The magazine International Living produces an annual country-by-country quality of life index for, presumably, American retirees and others looking for an expat's landing pad. Their index variables: cost of living, culture, economy, environment, freedom, health, infrastructure, safety and risk. [1]
In my lengthening journey online and in-synch with some parts of my graduate work, I've taken note of "qualities of living" concieved as some combination of physical, psychological, and spiritual amenity nestled within geographical, political, and social accommodations.
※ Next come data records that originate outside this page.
(** [Do_ARAM_DMA] on the hardware; its event is scheduled by [Do_ARAM_DMA] below. *)
Definition dma_transfer : M Hardware hw_fault () :=
  h ← get;
  if dir (Cnt (s_arDMA h)) then
    modify mask_addresses;;
    h ← get;
    if ARAddr (s_arDMA h) <? aram_size h then dma_loop (dma_fuel h) aram_to_mram
    else dma_loop (dma_fuel h) zeros_to_mram
  else
    modify mask_addresses;;
    h ← get;
    if ARAddr (s_arDMA h) <? aram_size h then dma_loop (dma_fuel h) mram_to_aram
    else modify skip_dma.
End aram.

(** ** The machine around the emulated DSP *)
Definition Mach (E : Type) : Type := Timing * (Hardware * E).
Abbreviation MachM E := (M (Mach E) hw_fault).

(** Core/DSPEmulator.h: what the high- and the low-level emulation offer. *)
Module Emulator.
Class DSPEmulator (E : Type) := {
  DSP_WriteMailBoxHigh : bool → Z → MachM E ();
  DSP_WriteMailBoxLow : bool → Z → MachM E ();
  DSP_ReadMailBoxHigh : bool → MachM E Z;
  DSP_ReadMailBoxLow : bool → MachM E Z;
  DSP_ReadControlRegister : MachM E Z;
  DSP_WriteControlRegister : Z → MachM E Z;
  DSP_Update : Z → MachM E ()
}.
End Emulator.

Section machine.
Context `{HeapOps} {E : Type} `{Emulator.DSPEmulator E}.
Implicit Types (m : Mach E) (h : Hardware) (t : Timing).
(** The extendable opcodes 8xxx to fxxx. *)
Definition s_opcodes_8_f : list DSPOPCTemplate := [
  mkTemplate "NX" 0x8000 0xf700 I_nx 1 0 [] true false false false false;
  mkTemplate "CLR" 0x8100 0xf700 I_clr 1 1 [mkParam P_ACC 1 0 11 0x0800] true false false false true;
  mkTemplate "CMP" 0x8200 0xff00 I_cmp 1 0 [] true false false false true;
  mkTemplate "MULAXH" 0x8300 0xff00 I_mulaxh 1 0 [] true false false false true;
  mkTemplate "CLRP" 0x8400 0xff00 I_clrp 1 0 [] true false false false true;
  mkTemplate "TSTPROD" 0x8500 0xff00 I_tstprod 1 0 [] true false false false true;
  mkTemplate "TSTAXH" 0x8600 0xfe00 I_tstaxh 1 1 [mkParam P_REG1A 1 0 8 0x0100] true false false false true;
  mkTemplate "M2" 0x8a00 0xff00 I_srbith 1 0 [] true false false false false;
  mkTemplate "M0" 0x8b00 0xff00 I_srbith 1 0 [] true false false false false;
  mkTemplate "CLR15" 0x8c00 0xff00 I_srbith 1 0 [] true false false false false;
  mkTemplate "SET15" 0x8d00 0xff00 I_srbith 1 0 [] true false false false false;
  mkTemplate "SET16" 0x8e00 0xff00 I_srbith 1 0 [] true false false false false;
  mkTemplate "SET40" 0x8f00 0xff00 I_srbith 1 0 [] true false false false false;
  mkTemplate "MUL" 0x9000 0xf700 I_mul 1 2 [mkParam P_REG18 1 0 11 0x0800; mkParam P_REG1A 1 0 11 0x0800] true false false false true;
  mkTemplate "ASR16" 0x9100 0xf700 I_asr16 1 1 [mkParam P_ACC 1 0 11 0x0800] true false false false true;
  mkTemplate "MULMVZ" 0x9200 0xf600 I_mulmvz 1 3 [mkParam P_REG18 1 0 11 0x0800; mkParam P_REG1A 1 0 11 0x0800; mkParam P_ACC 1 0 8 0x0100] true false false false true;
  mkTemplate "MULAC" 0x9400 0xf600 I_mulac 1 3 [mkParam P_REG18 1 0 11 0x0800; mkParam P_REG1A 1 0 11 0x0800; mkParam P_ACC 1 0 8 0x0100] true false false false true;
  mkTemplate "MULMV" 0x9600 0xf600 I_mulmv 1 3 [mkParam P_REG18 1 0 11 0x0800; mkParam P_REG1A 1 0 11 0x0800; mkParam P_ACC 1 0 8 0x0100] true false false false true;
  mkTemplate "MULX" 0xa000 0xe700 I_mulx 1 2 [mkParam P_REGM18 1 0 11 0x1000; mkParam P_REGM19 1 0 10 0x0800] true false false false true;
  mkTemplate "ABS" 0xa100 0xf700 I_abs 1 1 [mkParam P_ACC 1 0 11 0x0800] true false false false true;
  mkTemplate "MULXMVZ" 0xa200 0xe600 I_mulxmvz 1 3 [mkParam P_REGM18 1 0 11 0x1000; mkParam P_REGM19 1 0 10 0x0800; mkParam P_ACC 1 0 8 0x0100] true false false false true;
  mkTemplate "MULXAC" 0xa400 0xe600 I_mulxac 1 3 [mkParam P_REGM18 1 0 11 0x1000; mkParam P_REGM19 1 0 10 0x0800; mkParam P_ACC 1 0 8 0x0100] true false false false true;
  mkTemplate "MULXMV" 0xa600 0xe600 I_mulxmv 1 3 [mkParam P_REGM18 1 0 11 0x1000; mkParam P_REGM19 1 0 10 0x0800; mkParam P_ACC 1 0 8 0x0100] true false false false true;
  mkTemplate "TST" 0xb100 0xf700 I_tst 1 1 [mkParam P_ACC 1 0 11 0x0800] true false false false true;
  mkTemplate "MULC" 0xc000 0xe700 I_mulc 1 2 [mkParam P_ACCM 1 0 12 0x1000; mkParam P_REG1A 1 0 11 0x0800] true false false false true;
  mkTemplate "CMPAR" 0xc100 0xe700 I_cmpar 1 2 [mkParam P_ACC 1 0 11 0x0800; mkParam P_REG1A 1 0 12 0x1000] true false false false true;
  mkTemplate "MULCMVZ" 0xc200 0xe600 I_mulcmvz 1 3 [mkParam P_ACCM 1 0 12 0x1000; mkParam P_REG1A 1 0 11 0x0800; mkParam P_ACC 1 0 8 0x0100] true false false false true;
  mkTemplate "MULCAC" 0xc400 0xe600 I_mulcac 1 3 [mkParam P_ACCM 1 0 12 0x1000; mkParam P_REG1A 1 0 11 0x0800; mkParam P_ACC 1 0 8 0x0100] true false false false true;
  mkTemplate "MULCMV" 0xc600 0xe600 I_mulcmv 1 3 [mkParam P_ACCM 1 0 12 0x1000; mkParam P_REG1A 1 0 11 0x0800; mkParam P_ACC 1 0 8 0x0100] true false false false true;
  mkTemplate "MADDX" 0xe000 0xfc00 I_maddx 1 2 [mkParam P_REGM18 1 0 8 0x0200; mkParam P_REGM19 1 0 7 0x0100] true false false false true;
  mkTemplate "MSUBX" 0xe400 0xfc00 I_msubx 1 2 [mkParam P_REGM18 1 0 8 0x0200; mkParam P_REGM19 1 0 7 0x0100] true false false false true;
  mkTemplate "MADDC" 0xe800 0xfc00 I_maddc 1 2 [mkParam P_ACCM 1 0 9 0x0200; mkParam P_REG19 1 0 7 0x0100] true false false false true;
  mkTemplate "MSUBC" 0xec00 0xfc00 I_msubc 1 2 [mkParam P_ACCM 1 0 9 0x0200; mkParam P_REG19 1 0 7 0x0100] true false false false true;
  mkTemplate "LSL16" 0xf000 0xfe00 I_lsl16 1 1 [mkParam P_ACC 1 0 8 0x0100] true false false false true;
  mkTemplate "MADD" 0xf200 0xfe00 I_madd 1 2 [mkParam P_REG18 1 0 8 0x0100; mkParam P_REG1A 1 0 8 0x0100] true false false false true;
  mkTemplate "LSR16" 0xf400 0xfe00 I_lsr16 1 1 [mkParam P_ACC 1 0 8 0x0100] true false false false true;
  mkTemplate "MSUB" 0xf600 0xfe00 I_msub 1 2 [mkParam P_REG18 1 0 8 0x0100; mkParam P_REG1A 1 0 8 0x0100] true false false false true;
  mkTemplate "ADDPAXZ" 0xf800 0xfc00 I_addpaxz 1 2 [mkParam P_ACC 1 0 9 0x0200; mkParam P_AX 1 0 8 0x0100] true false false false true;
  mkTemplate "CLRL" 0xfc00 0xfe00 I_clrl 1 1 [mkParam P_ACCL 1 0 11 0x0800] true false false false true;
  mkTemplate "MOVPZ" 0xfe00 0xfe00 I_movpz 1 1 [mkParam P_ACC 1 0 8 0x0100] true false false false true
].
(* ===== verification/DspHW.v ===== *)
(** The hardware interface of Core/DSP/DSPHWInterface.cpp: mailboxes, the
    register file at 0xff00, the accelerator's registers and DMA; with the parts
    of Core/DSP/DSPCore.cpp it calls ([DSPCore_Reset], [DSPCore_SetException],
    [LLEAccelerator]) and [HashEctor] of Common/Hash.cpp. *)
From S2P Require Import Prelude DspAccelerator DspState DspStacks DspCode DspTables DspAnalyzer.

Definition MAILBOX_CPU : Z := 0.
Definition MAILBOX_DSP : Z := 1.

(** *** Hardware register addresses (DSPCore.h) *)
Definition DSP_COEF_A1_0 : Z := 0xa0.
Definition DSP_DSCR : Z := 0xc9.
Definition DSP_DSBL : Z := 0xcb.
Definition DSP_DSPA : Z := 0xcd.
Definition DSP_DSMAH : Z := 0xce.
Definition DSP_DSMAL : Z := 0xcf.
Definition DSP_FORMAT : Z := 0xd1.
Definition DSP_ACDATA1 : Z := 0xd3.
Definition DSP_ACSAH : Z := 0xd4.
Definition DSP_ACSAL : Z := 0xd5.
Definition DSP_ACEAH : Z := 0xd6.
Definition DSP_ACEAL : Z := 0xd7.
Definition DSP_ACCAH : Z := 0xd8.
Definition DSP_ACCAL : Z := 0xd9.
Definition DSP_PRED_SCALE : Z := 0xda.
Definition DSP_YN1 : Z := 0xdb.
Definition DSP_YN2 : Z := 0xdc.
Definition DSP_ACCELERATOR : Z := 0xdd.
Definition DSP_GAIN : Z := 0xde.
Definition DSP_AMDM : Z := 0xef.
Definition DSP_DIRQ : Z := 0xfb.
Definition DSP_DMBH : Z := 0xfc.
Definition DSP_DMBL : Z := 0xfd.
Definition DSP_CMBH : Z := 0xfe.
Definition DSP_CMBL : Z := 0xff.

Definition ifx (s : SDSP) (i : Z) : Z := aget (ifx_regs s) i.
Definition set_ifx (i v : Z) (s : SDSP) : SDSP := with_ifx_regs (aset (ifx_regs s) i v) s.
Definition mbox_get (s : SDSP) (mbx : Z) : Z := aget (mbox s) mbx.
Definition mbox_store (mbx v : Z) (s : SDSP) : SDSP := with_mbox (aset (mbox s) mbx v) s.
There's more to being somewhere, anywhere, than may have to do with differentiating between being young and serving and older, established, and being served, however ambivalent one may be about the former or comforted by the latter.
Moreover, setting peripatetic retirees or other wealthy enough jet setters aside, most of humanity hasn't a great choice about where it has happened to be born or living, and now communicating the differences in, say, personal "degrees of freedom", "religiosity" and "religious orientation", financial security, access to true, responsible, independent courts, justice, and "rule of law", customary lifestyles (a cultural variable) and phsycial and psychological "carrying capacity" (too few inhabitants, too many, just right for the area, landscape, resources available, and customary ideals associated with material distribution?), the negativity in the difference may carry some hurtful messages as well as challenges.
No one would wish to be caught in a country at the bottom of a "quality of life" index, but tens of millions of souls have gotten just that deal.
Can things far down the scale be made better or even completely reversed?
I'm confident about saying "yes!" to that question, but the true drivers of dire conditions may need to be understood and addressed to do it.
It may not help, for example, to bloviate all over "economic development" without accompanying conversations about cultural and social assumptions, behaviors, and stressors.
Most certainly as regards justice and security issues -- what could be called "fair deal" issues -- one cannot, must not, shy from the unchecked autocratic control of state revenues, the structuring of military and paramilitary forces, the corruption (ownership) of a judiciary at many levels, and birth-to-cradle control over language issues, access to information (start with a free press), and education.
I invite any to assess for themselves the relationship between the political and social affairs of their state and their state's rank in International Living's quality of life index.
While looking over the 2011 numbers, do keep in mind that the top overall score is 86 (United States -- may as well stay home, lol) and the low score is 28 (Somalia -- as if one wouldn't guess; however, in the "0" freedom ranking dimension as distilled by International Living, Somalia shares the distinction with Equatorial Guinea, Sudan, North Korea, Burma, Turkmenistan, and Libya -- each state anarchic or locked down but equally badgered or obsessed with conflict and the many fragments of its own martial self-concept.
Reference
International Living. "2011 Quality of Life Index."
International Living. "Where to Find the World's Best Quality of Life in 2011." December 30, 2011.